The era of flesh and blood athletes could begin to have competition with robots like the one created by MIT (Massachusetts Institute of Technology), the Dribblebot that is characterized by standing on its four legs -unlike the more traditional bipeds – and have great agility controlling and dribbling with the ball.
‘Soccer’, as they call it in the United States, is one of the best sports to test a robot’s locomotion, agility and decision-making, something that has been tested since 1996 with the RoboCup, the great international sports robotics competition founded in 1996.
From MIT they recognize that “the robot does not have the ability of Lionel Messi”, but that it has “an impressive dribbling system” and that it can even “dribble a soccer ball in the same conditions as humans”. With these features, without a doubt the Dribblebot is one of the most advanced devices in history in this regard.
To achieve this, the robot uses a combination of sensors and onboard computing to run across different natural terrains, including sand, gravel, mud and snow, and adapt to its varying impact on the ball’s movement. Like Messi himself, Dribblebot can get up and recover the ball after a fall.
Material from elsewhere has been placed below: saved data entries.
Definition counts (state : string) (r : FormalReview) : bool :=
  nonempty (fr_review_id r) && nonempty (fr_actor r) && fr_eligible r
  && String.eqb (fr_subject_sha r) (ms_pr_head_sha s) && String.eqb (fr_state r) state.

(** Whether a review is an approval after the boundary: its time is read when the
    rest of it counts. *)
Definition valid_approval (boundary : Z) (r : FormalReview) : res bool :=
  if counts "APPROVED" r then
    submitted ← _time (fr_submitted_at r);
    if boundary <? submitted then now ← _time (ju_as_of j); Ok (submitted <=? now) else Ok false
  else Ok false.

Definition review_reasons : res (list string) :=
  let changes := existsb (counts "CHANGES_REQUESTED") (ms_reviews s) in
  boundary ← _time (ju_invalidation_boundary j);
  valid_approvals ← res_mapM (valid_approval boundary) (ms_reviews s);
  Ok (reason_if changes "formal changes are requested for the exact head"
      ++ reason_if (negb (existsb id valid_approvals))
           "no fresh eligible formal approval after the invalidation boundary").

(** The last check of a name: a dict keeps it. *)
Definition check_by_name (name : string) : option RequiredCheck :=
  last (List.filter (fun c => String.eqb (rc_name c) name) (ms_checks s)).

(** A check of the merge group: it belongs to this enqueue and is fresh. *)
Definition merge_group_reasons (now observed : Z) (c : RequiredCheck) : res (list string) :=
  let name := rc_name c in
  r1 ← match ju_enqueue j with
       | Some (enqueue_digest, enqueued_at) =>
           enqueued ← _time enqueued_at;
           Ok (reason_if (negb (String.eqb (rc_enqueue_digest c) enqueue_digest))
                 ("merge-group check " +:+ name +:+ " is from another enqueue")
               ++ reason_if (observed <? enqueued)
                    ("merge-group check " +:+ name +:+ " predates its authenticated enqueue"))
       | None => Ok []
       end;
  let allowed_statuses :=
    match ju_enqueue j with Some _ => ["SUCCESS"] | None => ["PENDING"; "IN_PROGRESS"; "SUCCESS"] end%string in
  window ← timedelta_seconds (ju_queue_timeout_seconds j);
  Ok (r1 ++ reason_if (negb (str_in (rc_status c) allowed_statuses))
              ("merge-group check " +:+ name +:+ " ended as " +:+ rc_status c)
         ++ reason_if (window <? now - observed) ("merge-group check " +:+ name +:+ " exceeded its freshness window")).

Definition check_reasons (now : Z) (exact_input : res string) (name : string) : res (list string) :=
  match check_by_name name with
  | None => Ok ["required check " +:+ name +:+ " is missing"]
  | Some c =>
      if negb (str_in (rc_event c) ["pull_request"; "merge_group"]%string)
      then Ok ["required check " +:+ name +:+ " has unsupported event " +:+ repr_str (rc_event c)]
      else
        exact ← exact_input;
        let bound :=
          reason_if (negb (String.eqb (rc_subject_sha c) (ms_pr_head_sha s)))
            ("required check " +:+ name +:+ " is bound to the wrong subject")
          ++ reason_if (negb (String.eqb (rc_input_digest c) exact))
               ("required check " +:+ name +:+ " has stale policy/toolchain inputs") in
        match _time (rc_observed_at c) with
        | Raise _ => Ok (bound ++ ["required check " +:+ name +:+ " has a malformed observation time"])
        | Ok observed =>
            let future := reason_if (now <? observed) ("required check " +:+ name +:+ " is from the future") in
            rest ← (if String.eqb (rc_event c) "merge_group" then merge_group_reasons now observed c
                    else Ok (reason_if (negb (String.eqb (rc_status c) "SUCCESS"))
                               ("required check " +:+ name +:+ " is " +:+ rc_status c)));
            Ok (bound ++ future ++ rest)
        end
  end.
MIT researchers have been working on programming robots to play soccer for a long time, but this time the development team wanted to focus much more on Dribblebot automatically learning to operate its legs during dribbling to discover skills that are difficult to program on pitches very diverse and complicated.
From thousands of simulations that take into account the robot, the ball and the terrain, all the physical parameters are established, and from there the contraption is launched in real life, comparing and collecting data 4,000 times faster than with a single robot.
Project co-director Yandong Ji admits that “the movement is also designed to be more static; the robot does not try to run and manipulate the ball simultaneously”, although the latest advances have allowed “improving locomotion outdoors to this compound task that combines aspects of locomotion and dexterous manipulation at the same time”.
The entire project has broader applications, beyond the world of soccer robots. The debate about the effectiveness of robots with legs is still open, but the truth is that there are still clear limitations to how far you can go on wheels.
“Today, most robots have wheels. But let’s imagine that there is a catastrophe, a flood or an earthquake, and we want robots to help humans in the search and rescue process. We need machines to navigate terrain that is not flat, and wheeled robots cannot traverse those landscapes,” says Pulkit Agrawal, a professor at MIT.
Proof of this is that the cute little Dribblebot continues to have limitations despite being focused on his agility: stairs and slopes continue to be a challenge for him. The next step will be to improve his ability to avoid these types of obstacles and thus become a benchmark for the ball.